The team focused on the gene ACE2, widely found in cells of the human respiratory tract, which encodes the main receptor protein that SARS-CoV-2 targets to gain entry into human cells. They also looked at another gene, TMPRSS2, which encodes an enzyme thought to be important for SARS-CoV-2 entry into the cell.

The analyses revealed that both ACE2 and TMPRSS2 are expressed by cells in the olfactory epithelium—a specialized tissue in the roof of the nasal cavity responsible for odor detection that houses olfactory sensory neurons and a variety of supporting cells.

Neither gene, however, was expressed by olfactory sensory neurons. By contrast, these neurons did express genes associated with the ability of other coronaviruses to enter cells.

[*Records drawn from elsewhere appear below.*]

Lemma in_record_vlan a w applied : a ∈ record_vlan w applied ↔ (a ∈ applied ∧ key a ≠ key w) ∨ a = w.
Proof.
  unfold record_vlan. rewrite elem_of_app, list_elem_of_singleton. setoid_rewrite list_elem_of_In. rewrite filter_In, negb_true_iff.
  pose proof (same_vlan_key a w). destruct (same_vlan a w); intuition congruence.
Qed.

Lemma safe_apply_vlan before after w n v : built before n None v → VLANs n = (before ++ w :: after)%list → key w ∉ key <$> before → w ∈ VLANs n0 →
  safe (apply_vlan uuid hostname_rfc1123 ParseCIDR4 before after w n) v unharmed (ok (λ r v', built (before ++ [r.1]) r.2 None v' ∧
    key r.1 = key w ∧ VLANs r.2 = (before ++ r.1 :: after)%list ∧ AppliedAddress r.2 = AppliedAddress n ∧
    AppliedMembers r.2 = AppliedMembers n ∧ Device r.2 = Device n)).
Proof using Hports.
  intros Hb Hvs Hk Hw. unfold apply_vlan. set (u := recall (AppliedVLANs n) w). assert (key u = key w) as Eu by apply recall_key.
  apply safe_bind. eapply built_exists; [done|]. intros [] _; cbn [negb]; [|apply safe_ret; [by eapply built_unharmed|done]].
  apply safe_checked. eapply safe_mono; [eapply built_resolve; [done|]|done|].
  { intros _. right. right. destruct (recall_device (AppliedVLANs n) w) as [E|(a & Ha & Ea & E)].
    - exists w. split; [apply elem_of_app; by right|]. done.
    - exists a. split; [|done]. apply elem_of_app. left. destruct Hb as [Hm _]. destruct (m_applied _ _ _ _ Hm a Ha) as [?|Hin]; [done|].
      destruct Hk. rewrite <- Ea. by apply list_elem_of_fmap_2. }
  intros [[d o]|e] v1 Hu; [|done]. intros [Hc Hr]. cbn [fst snd] in *.
  set (w' := mkVlan (negb o) (v_parent u) (v_tag u) d). assert (key w' = key w) as Ew by exact Eu.
  set (n' := with_applied_vlans _ _).
  assert (∃ X, built before n X v1 ∧ (X = None ∨ X = Some d ∧ o = true) ∧ (o && negb (String.eqb d (v_device u)) = true → new d)) as (X & HJ & HX & Hnew).
  { destruct Hr as [[HJ Ho]|(HJ & Hn & Ho)]; [exists None|exists (Some d)]; (split; [done|]); (split; [by eauto|]); [|done].
    intros [-> E%negb_true_iff%String.eqb_neq]%andb_true_iff. naive_solver. }
  destruct HJ as (Hm & Hs & Hwh).
  assert (making (before ++ [w']) None n' v1) as Hm'.
  { destruct Hm. split; try done.
    - unfold settings in *. cbn. rewrite <- m_settings0. rewrite Hvs, !fmap_app. cbn. by rewrite Ew.
    - intros a [Ha| ->%list_elem_of_singleton]%elem_of_app; apply in_record_vlan; [left|by right]. split; [by apply m_before0|].
      rewrite Ew. intros E. apply Hk. rewrite <- E. by apply list_elem_of_fmap_2.
    - intros a [[Ha _]| ->]%in_record_vlan; rewrite elem_of_app, list_elem_of_singleton; [|tauto]. destruct (m_applied0 a Ha); tauto.
    - intros a [Ha| ->%list_elem_of_singleton]%elem_of_app; [by apply m_carries0|]. rewrite Ew, <- Eu. exact Hc.
    - intros i H1 H2 H3. destruct (m_new0 i H1 H2 H3) as [?|[E|(a & Ha & ?)]]; [by left| |].
      + right. right. exists w'. rewrite elem_of_app, list_elem_of_singleton. destruct HX as [->|[-> ->]]; [done|]. injection E as <-. tauto.
      + right. right. exists a. rewrite elem_of_app. tauto. }
  apply safe_checked. eapply safe_mono; [eapply (safe_save_or before X n (before ++ [w'])); [done..|]|done|].
  { intros v2 Hu2. destruct (o && _) eqn:E; [|by apply safe_ret]. apply safe_any; [done|]. left. by apply Hnew. }
  intros [m|e] v2 Hu2; [|done]. intros (-> & Hm2 & Hs2 & Ei). cbn [checked].
  assert (built (before ++ [w']) n' None v2) as Hb2.
  { split_and!; [done..|]. intros i Hi. rewrite Ei. by apply Hwh. }
  apply safe_try. eapply safe_mono; [by apply (built_change (before ++ [w']) n')|done|]. intros [e|] v3 Hu3 [Hb3 _]; [done|].
  apply safe_ret; [done|]. by split_and!.
Qed.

The researchers found that two specific cell types in the olfactory epithelium expressed ACE2 at similar levels to what has been observed in cells of the lower respiratory tract, the most common targets of SARS-CoV-2, suggesting a vulnerability to infection.

These included sustentacular cells, which wrap around sensory neurons and are thought to provide structural and metabolic support, and basal cells, which act as stem cells that regenerate the olfactory epithelium after damage. The presence of proteins encoded by both genes in these cells was confirmed by immunostaining.

Together, these data suggest that COVID-19-related anosmia may arise from a temporary loss of function of supporting cells in the olfactory epithelium, which indirectly causes changes to olfactory sensory neurons, the authors said.